Warning: This album is not for the faint of heart. It is not for those seeking their music in neat packages with familiar tonal themes. This is dissonance in all its chaotic beauty. It's conflict resolving into more conflict. It's the rich depth you get when you stack unholy chord on unholy chord on unholy chord.

Oculus is the first official EP release from avant-garde doom-jazz trio, Fracktura. An over-too-quick four-song album that tests the bounds of convention with grinding chords accompanying monstrous squeals and epic bellows. Though the roots of their simmering cacophony lie in King Crimson's work, fans of newer prog-jazz crossover projects will find parallels with one-off masterpiece Lingua Franca by the supergroup T.R.A.M., a band composed of Animals As Leaders axe men Tosin Abasi and Javier Reyes, Mars Volta woodwind wizard Adrian Terrazas and Suicidal Tendencies drummer extraordinaire, Eric Moore. In addition to the discordant 8-strings and wild, flailing sax that T.R.A.M. had as their calling card, Fractura adds an operatic element with vocalist Karis Tucker. The result is an ominous piece that fittingly accompanies the Nietzche quote: “He who fights with monsters should look to it that he himself does not become a monster. And if you gaze long into an abyss, the abyss also gazes into you.”

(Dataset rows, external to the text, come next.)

(* ===== verification/Placement.v ===== *)
(** Correctness of placement: the ledger of reservations covers the live work of every machine,
    placement keeps it so, and no machine is given more than it has. *)

From S2P Require Import Prelude JsLib Schema HostLabels Egress Isolation Benchmark Scheduler.
From S2P Require Import Fixtures.

(** ** Sums over finite maps *)

Section map_sums.
Context {K : Type} `{Countable K} {V : Type} (F : K → V → Z).

Definition map_zsum (m : gmap K V) : Z := zsum (λ e, F e.1 e.2) (map_to_list m).

Lemma map_zsum_insert_none m k v : m !! k = None → map_zsum (<[k := v]> m) = F k v + map_zsum m.
Proof. intros Hk. unfold map_zsum. by rewrite map_to_list_insert. Qed.

Lemma map_zsum_insert_some m k v v0 :
  m !! k = Some v0 → map_zsum (<[k := v]> m) + F k v0 = map_zsum m + F k v.
Proof.
  intros Hk. assert (map_zsum m = F k v0 + map_zsum (delete k m)) as ->.
  { rewrite <- map_zsum_insert_none by apply lookup_delete_eq. by rewrite insert_delete_id. }
  rewrite <- insert_delete_eq, map_zsum_insert_none by apply lookup_delete_eq. lia.
Qed.

Lemma map_zsum_nonneg m : (∀ k v, m !! k = Some v → 0 ≤ F k v) → 0 ≤ map_zsum m.
Proof. intros Hall. apply zsum_nonneg. intros [k v] Hkv%elem_of_map_to_list. by apply Hall. Qed.
End map_sums.

(** ** Loads

    A machine's load is measured in three dimensions: guests, virtual CPUs and memory. *)

Inductive dim := Guests | Vcpus | Memory.

Definition size_of (d : dim) (vcpus memoryMiB : Z) : Z :=
  match d with Guests => 1 | Vcpus => vcpus | Memory => memoryMiB end.

Definition res_of (d : dim) (r : reservation) : Z :=
  match d with Guests => rs_count r | Vcpus => rs_vcpus r | Memory => rs_memoryMiB r end.

(** What a machine has of each; [None] is not measured. *)
Definition capacity (d : dim) (m : machine) : option Z :=
  match d with Guests => Some (mc_maxSlots m) | Vcpus => mc_cpus m | Memory => mc_memoryMiB m end.

Definition live_size (d : dim) (id : Id) (w : live_work) : Z :=
  if decide (lw_machineId w = id) then size_of d (lw_vcpus w) (lw_memoryMiB w) else 0.

Definition live_load (d : dim) (id : Id) (l : list live_work) : Z := zsum (live_size d id) l.

Definition profile_size (d : dim) (ps : gmap string profile) (name : string) : Z :=
  match ps !! name with Some p => size_of d (pf_vcpus p) (pf_memoryMiB p) | None => 0 end.

Definition idle_size (d : dim) (ps : gmap string profile) (id : Id) (k : Id * string) (v : Z) : Z :=
  if decide (k.1 = id) then v * profile_size d ps k.2 else 0.

Definition idle_load (d : dim) (ps : gmap string profile) (id : Id) (idle : gmap (Id * string) Z) : Z :=
  map_zsum (idle_size d ps id) idle.

(** The work of a placement, on the machine it went to. *)
Definition placed_size (d : dim) (id : Id) {I} (work_of : I → work) (pl : I * placement) : Z :=
  match pl.2 with
  | Some (i, _, _) =>
      if decide (i = id) then size_of d (wk_vcpus (work_of pl.1)) (wk_memoryMiB (work_of pl.1)) else 0
  | None => 0
  end.
(* ===== verification/ControllerApi.v ===== *)
(** The API a Profile's controller calls (packages/backend/convex/controllerApi.ts): registering
    Profiles, heartbeats, creating and cancelling Attempts, GitHub's JobStarted and JobCompleted,
    and the deletion of Runners. *)

From S2P Require Import Prelude JsLib Schema HostLabels Egress Isolation Benchmark Scheduler.
From S2P Require Import Retirement Lease.

(** A request without a caller is not a controller's: server code and tests pass none. *)
Definition authorize (profile : string) (c : option caller) (now : Z) : tx db unit :=
  match c with
  | None => mret tt
  | Some c => authorizeController profile c now ≫= λ _, mret tt
  end.

Definition terminal (st : attempt_state) : bool :=
  match st with Completed | Cancelled | FailedState => true | _ => false end.

Definition activeAttemptStates : list attempt_state := [Pending; Preparing; Ready; Running].

(** ** Profiles *)

Record register_args := RegisterArgs {
  ra_name : string;
  ra_scaleSetName : string;
  ra_executor : executor;
  ra_imageRelease : string;
  ra_vcpus : Z;
  ra_memoryMiB : Z;
  ra_warmPool : option Z;
  ra_fitPolicy : option fit_policy;
  ra_minRunners : Z;
  ra_maxRunners : Z;
  ra_egress : option profile_egress;
  ra_githubConfigUrl : option string;
  ra_githubCacheFacts : option bool;
  ra_runnerGroup : option string;
  ra_labels : option (list string);
  ra_workerLabels : option (list string);
}.

(** The row a registration writes. *)
Definition registered_profile (a : register_args) (existing : option profile) (now : Z) : profile :=
  Profile (ra_name a) (ra_scaleSetName a) (ra_executor a) (ra_imageRelease a) (ra_vcpus a)
    (ra_memoryMiB a) (Some (or_else 0 (ra_warmPool a))) (Some (or_else FitBalanced (ra_fitPolicy a)))
    (ra_minRunners a) (ra_maxRunners a)
    (match ra_egress a with
     | Some e => if eg_mode e === EgressPublic then None else Some e
     | None => None end)
    (or_opt (ra_githubConfigUrl a) (existing ≫= pf_githubConfigUrl))
    (if is_none (ra_githubConfigUrl a) then existing ≫= pf_githubCacheFacts
     else Some (ra_githubCacheFacts a === Some true))
    (if is_none (ra_githubConfigUrl a) then existing ≫= pf_runnerGroup else ra_runnerGroup a)
    (if is_none (ra_githubConfigUrl a) then existing ≫= pf_labels else ra_labels a)
    (match ra_workerLabels a with Some (l :: ls) => Some (l :: ls) | _ => None end)
    ProfileActive now.

Definition scale_set_of (p : profile) : scale_set_profile :=
  ScaleSetProfile (pf_name p) (pf_scaleSetName p) (pf_labels p).

(** The conflicts a registration adds, and those it keeps. *)
Definition introducedLabelConflicts (existing : option profile) (value : profile)
    : tx db (list label_conflict * list label_conflict) :=
  active ← db_where profiles (λ p, pf_state p === ProfileActive);
  let others := scale_set_of <$> filter (λ p, pf_name p ≠ pf_name value) (snd <$> active) in
  let before := match existing with
    | Some e => if pf_state e === ProfileActive then lc_other <$> conflictsOf (scale_set_of e) others else []
    | None => [] end in
  let now := conflictsOf (scale_set_of value) others in
  mret (filter (λ c, lc_other c ∉ before) now, filter (λ c, lc_other c ∈ before) now).

Definition registerProfile (a : register_args) (c : option caller) (now : Z) : tx db (option string) :=
  authorize (ra_name a) c now ≫= λ _,
  match c with Some c => requireControllerToken c | None => mret tt end ≫= λ _,
  existing ← profile_named (ra_name a);
  let value := registered_profile a (snd <$> existing) now in
  conflicts ← introducedLabelConflicts (snd <$> existing) value;
  match conflicts.1 with
  | conflict :: _ => mret (Some (lc_reason conflict))
  | [] =>
      profileId ← match existing with
        | None => db_insert profiles value
        | Some (id, _) => db_patch profiles id (λ _, value) ≫= λ _, mret id
        end;
      when ((str_join "," <$> (existing ≫= λ e, pf_workerLabels e.2)) !==
            (str_join "," <$> pf_workerLabels value))
        (stored ← db_get profiles profileId;
         match stored with
         | Some p => retireOffPinForProfile p now ≫= λ _, mret tt
         | None => mret tt
         end ≫= λ _,
         run_after CallAttemptTryAssign) ≫= λ _,
      mret None
  end.

Definition pauseProfile (name : string) (c : option caller) (now : Z) : tx db bool :=
  match c with
  | Some c => authorize name (Some c) now ≫= λ _, requireControllerToken c
  | None => mret tt
  end ≫= λ _,
  existing ← profile_named name;
  match existing with
  | None => mret false
  | Some (id, p) =>
      when (pf_state p !== ProfilePaused)
        (db_patch profiles id (λ d, d <| pf_state := ProfilePaused |> <| pf_updatedAt := now |>)) ≫= λ _,
      mret true
  end.

(** ** Heartbeats *)

Record heartbeat_args := HeartbeatArgs {
  ha_profile : string;
  ha_hostname : string;
  ha_version : string;
  ha_scaleSetId : option Z;
  ha_sessionState : session_state;
  ha_leaseRole : option lease_role;
  ha_leaseEpoch : option Z;
  ha_lastMessageAt : option Z;
  ha_startedAt : option Z;
  ha_assignedJobs : Z;
  ha_runningJobs : Z;
  ha_lastError : option string;
  ha_tokenSlot : token_slot;
}.

Definition authorize_report (a : heartbeat_args) (c : caller) (now : Z) : tx db unit :=
  match ha_leaseRole a with
  | Some LeaseHolder => authorizeController (ha_profile a) c now ≫= λ _, mret tt
  | Some LeaseStandby =>
      when (is_some (caller_epoch c)) (authorizeController (ha_profile a) c now ≫= λ _, mret tt) ≫= λ _,
      authorizeStandbyReport (ha_profile a) c
  | None => authorize (ha_profile a) (Some c) now
  end.

Definition recordHeartbeat (a : heartbeat_args) (c : option caller) (now : Z) : tx db unit :=
  match c with Some c => authorize_report a c now | None => mret tt end ≫= λ _,
  machine ← match c with
    | Some (CallerMachine token _) => db_unique machines (λ m, mc_token m === token)
    | _ => mret None
    end;
  let reporter := match machine with
    | None => "controller:" +:+ ha_hostname a
    | Some (id, _) => "machine:" +:+ pretty id end in
  found ← db_unique controllerHeartbeats
    (λ h, (hb_profile h === ha_profile a) && (hb_reporter h === Some reporter));
  existing ← match found, machine with
    | None, None => db_first controllerHeartbeats
        (λ h, (hb_profile h === ha_profile a) && (hb_hostname h === ha_hostname a) && is_none (hb_reporter h))
    | _, _ => mret found
    end;
  let report firstSeenAt := ControllerHeartbeat (ha_profile a) (Some reporter) (ha_hostname a)
    (ha_version a) (ha_scaleSetId a) (ha_sessionState a) (ha_leaseRole a) (ha_leaseEpoch a)
    (ha_lastMessageAt a) (ha_startedAt a) (ha_assignedJobs a) (ha_runningJobs a) (ha_lastError a)
    (ha_tokenSlot a) firstSeenAt now
    (if ha_sessionState a === SListening then Some now else existing ≫= λ h, hb_lastListeningAt h.2) in
  match existing with
  | None => db_insert controllerHeartbeats (report now) ≫= λ _, mret tt
  | Some (id, _) => db_patch controllerHeartbeats id (λ h, report (hb_firstSeenAt h))
  end.

(** ** Attempts *)

Definition listActiveAttempts (profile : string) (c : option caller) (now : Z)
    : tx db (list (string * Z * attempt_state * Z)) :=
  authorize profile c now ≫= λ _,
  ranges ← map_tx (λ st, db_where attempts (λ a, (at_profile a === profile) && (at_state a === st)))
    activeAttemptStates;
  mret ((λ r : Id * attempt, (at_runnerName r.2, at_runnerId r.2, at_state r.2, at_createdAt r.2)) <$>
    filter (λ r, isRetiring r.2 = false) (concat ranges)).

Definition listRunnerCleanups (profile : string) (c : option caller) (now : Z) : tx db (list (string * Z)) :=
  authorize profile c now ≫= λ _,
  rows ← db_where attempts (λ a, (at_profile a === profile) && (at_runnerCleanupPending a === Some true));
  mret ((λ r : Id * attempt, (at_runnerName r.2, at_runnerId r.2)) <$> rows).

Definition attempt_named (runnerName : string) : tx db (option (Id * attempt)) :=
  db_unique attempts (λ a, at_runnerName a === runnerName).

Definition completeRunnerCleanup (profile runnerName : string) (runnerId : Z) (c : option caller) (now : Z)
    : tx db bool :=
  authorize profile c now ≫= λ _,
  found ← attempt_named runnerName;
  match found with
  | None => mret false
  | Some (id, a) =>
      if (at_profile a !== profile) || (at_runnerId a !== runnerId) then mret false
      else if at_runnerCleanupPending a !== Some true then mret true
      else if isRetiring a then
        finishRetirement id a false now ≫= λ _,
        run_after CallAttemptTryAssign ≫= λ _,
        mret true
      else db_patch attempts id clear_retirement ≫= λ _, mret true
  end.

Record create_args := CreateArgs {
  ca_profile : string;
  ca_executor : executor;
  ca_imageRelease : string;
  ca_vcpus : Z;
  ca_memoryMiB : Z;
  ca_runnerName : string;
  ca_runnerId : Z;
  ca_encodedJITConfig : string;
}.

Definition new_attempt (a : create_args) (now : Z) : attempt :=
  Attempt (ca_profile a) (ca_executor a) (ca_imageRelease a) (ca_vcpus a) (ca_memoryMiB a)
    (ca_runnerName a) (ca_runnerId a) Pending None None None now None None None None None None None
    None None None None None None None None None None None None None None None None.

Definition createAttempt (a : create_args) (c : option caller) (now : Z) : tx db unit :=
  authorize (ca_profile a) c now ≫= λ _,
  profile ← profile_named (ca_profile a);
  let mismatch := match profile with
    | None => true
    | Some (_, p) =>
        (pf_state p !== ProfileActive) || (pf_executor p !== ca_executor a) ||
        (pf_imageRelease p !== ca_imageRelease a) || (pf_vcpus p !== ca_vcpus a) ||
        (pf_memoryMiB p !== ca_memoryMiB a) end in
  if mismatch then throw "Attempt does not match the registered Profile contract"
  else
    existing ← attempt_named (ca_runnerName a);
    match existing with
    | Some (_, e) =>
        if (at_profile e === ca_profile a) && (at_executor e === ca_executor a) &&
           (at_imageRelease e === ca_imageRelease a) && (at_vcpus e === ca_vcpus a) &&
           (at_memoryMiB e === ca_memoryMiB a) && (at_runnerId e === ca_runnerId a)
        then mret tt
        else throw "Runner name already belongs to another Attempt"
    | None =>
        attemptId ← db_insert attempts (new_attempt a now);
        db_insert attemptSecrets (AttemptSecret attemptId (ca_encodedJITConfig a) now) ≫= λ _,
        run_after CallAttemptTryAssign
    end.

Definition cancelAttempt (profile runnerName reason : string) (c : option caller) (now : Z) : tx db unit :=
  authorize profile c now ≫= λ _,
  found ← attempt_named runnerName;
  match found with
  | None => mret tt
  | Some (id, a) =>
      if (at_profile a !== profile) || terminal (at_state a) then mret tt
      else if at_state a === Running then
        throw "A running Attempt cannot be removed by a scale-down reconciliation"
      else
        ended ← endIdleAttempt id a reason now;
        match ended with
        | EndedCancelled => run_after CallAttemptTryAssign
        | EndedRetiring => mret tt
        end
  end.

Record started_args := StartedArgs {
  sa_profile : string;
  sa_runnerName : string;
  sa_runnerRequestId : option string;
  sa_repository : option string;
  sa_owner : option string;
  sa_jobId : option string;
  sa_workflowRef : option string;
  sa_headBranch : option string;
  sa_displayName : option string;
  sa_workflowRunId : option Z;
  sa_eventName : option string;
  sa_queueTime : option Z;
  sa_assignedAt : option Z;
  sa_runnerAssignedAt : option Z;
}.

(** The patch of JobStarted: an absent field is left as it is, but for the three times. *)
Definition started_patch (m : started_args) (a : attempt) (now : Z) (d : attempt) : attempt :=
  (if at_state a === Running then d else keepForJob a d)
    <| at_state := Running |> <| at_startedAt := Some (or_else now (at_startedAt a)) |>
    <| at_runnerRequestId ::= or_opt (sa_runnerRequestId m) |>
    <| at_repo ::= or_opt (sa_repository m) |>
    <| at_owner ::= or_opt (sa_owner m) |>
    <| at_jobId ::= or_opt (sa_jobId m) |>
    <| at_workflowRef ::= or_opt (sa_workflowRef m) |>
    <| at_headBranch ::= or_opt (sa_headBranch m) |>
    <| at_displayName ::= or_opt (sa_displayName m) |>
    <| at_workflowRunId ::= or_opt (sa_workflowRunId m) |>
    <| at_eventName ::= or_opt (sa_eventName m) |>
    <| at_queueTime := sa_queueTime m |> <| at_assignedAt := sa_assignedAt m |>
    <| at_runnerAssignedAt := sa_runnerAssignedAt m |>.

Definition markJobStarted (m : started_args) (c : option caller) (now : Z) : tx db unit :=
  authorize (sa_profile m) c now ≫= λ _,
  found ← attempt_named (sa_runnerName m);
  match found with
  | None => throw "Job started for an unknown Attempt"
  | Some (id, a) =>
      if at_profile a !== sa_profile m then throw "Job started for an unknown Attempt"
      else if terminal (at_state a) then
        when (is_some (sa_headBranch m) && is_some (at_startedAt a) && is_none (at_headBranch a))
          (db_patch attempts id (λ d, d <| at_headBranch := sa_headBranch m |>))
      else db_patch attempts id (started_patch m a now)
  end.

Definition acknowledgeRunnerlessJobCompleted (profile : string) (c : option caller) (now : Z) : tx db unit :=
  authorize profile c now.

Record completed_args := CompletedArgs {
  cp_profile : string;
  cp_runnerName : string;
  cp_runnerRequestId : option string;
  cp_jobId : option string;
  cp_result : option string;
  cp_finishedAt : Z;
}.

Definition completed_patch (m : completed_args) (d : attempt) : attempt :=
  d <| at_state := Completed |> <| at_jitConfig := None |> <| at_runnerCleanupPending := None |>
    <| at_retirement := None |>
    <| at_runnerRequestId ::= or_opt (cp_runnerRequestId m) |>
    <| at_jobId ::= or_opt (cp_jobId m) |> <| at_result ::= or_opt (cp_result m) |>
    <| at_finishedAt := Some (cp_finishedAt m) |>.

Definition markJobCompleted (m : completed_args) (c : option caller) (now : Z) : tx db unit :=
  authorize (cp_profile m) c now ≫= λ _,
  found ← attempt_named (cp_runnerName m);
  match found with
  | None => throw "Job completed for an unknown Attempt"
  | Some (id, a) =>
      if at_profile a !== cp_profile m then throw "Job completed for an unknown Attempt"
      else
        when (negb (terminal (at_state a))) (releaseAttemptSlot a) ≫= λ _,
        deleteAttemptSecret id ≫= λ _,
        db_patch attempts id (completed_patch m) ≫= λ _,
        run_after CallAttemptTryAssign
  end.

One is immediately drawn in by Tucker's incantation as she details the beginning of a perilous journey inward over gothic piano in the intro track 'You'. Her voice coalesces into chords that are perfectly off. They swell right into 'Gold Spectrum' with its meandering in the depths guitars. The strident chords cause something to shake in your DNA. It's a feeling that is fiercely avoided by so much music seeking to lull into a false sense of comfort. The conflict erupts into savage screams from the feral saxophone of Ander Petersen. 'The Fear Peddler' is given yet another layer with the addition of '80s horror synths to drive it to the end. The finale 'Identidade' acts as the last act of the tragedy with sombre piano and strings fading into the darkness.

Fracktura has crafted a beautiful, lush, and sonically challenging symphony with Oculus. A testament to what music can become when you let go of the reins and let it take you where it needs to take you. Bowie knew this and in both, his '90s work as well as his final ode Blackstar, he realized the importance and the effectiveness of this kind of composition. Fracktura has run with this philosophy and hopefully, they continue to do so with some full albums of discordant madness.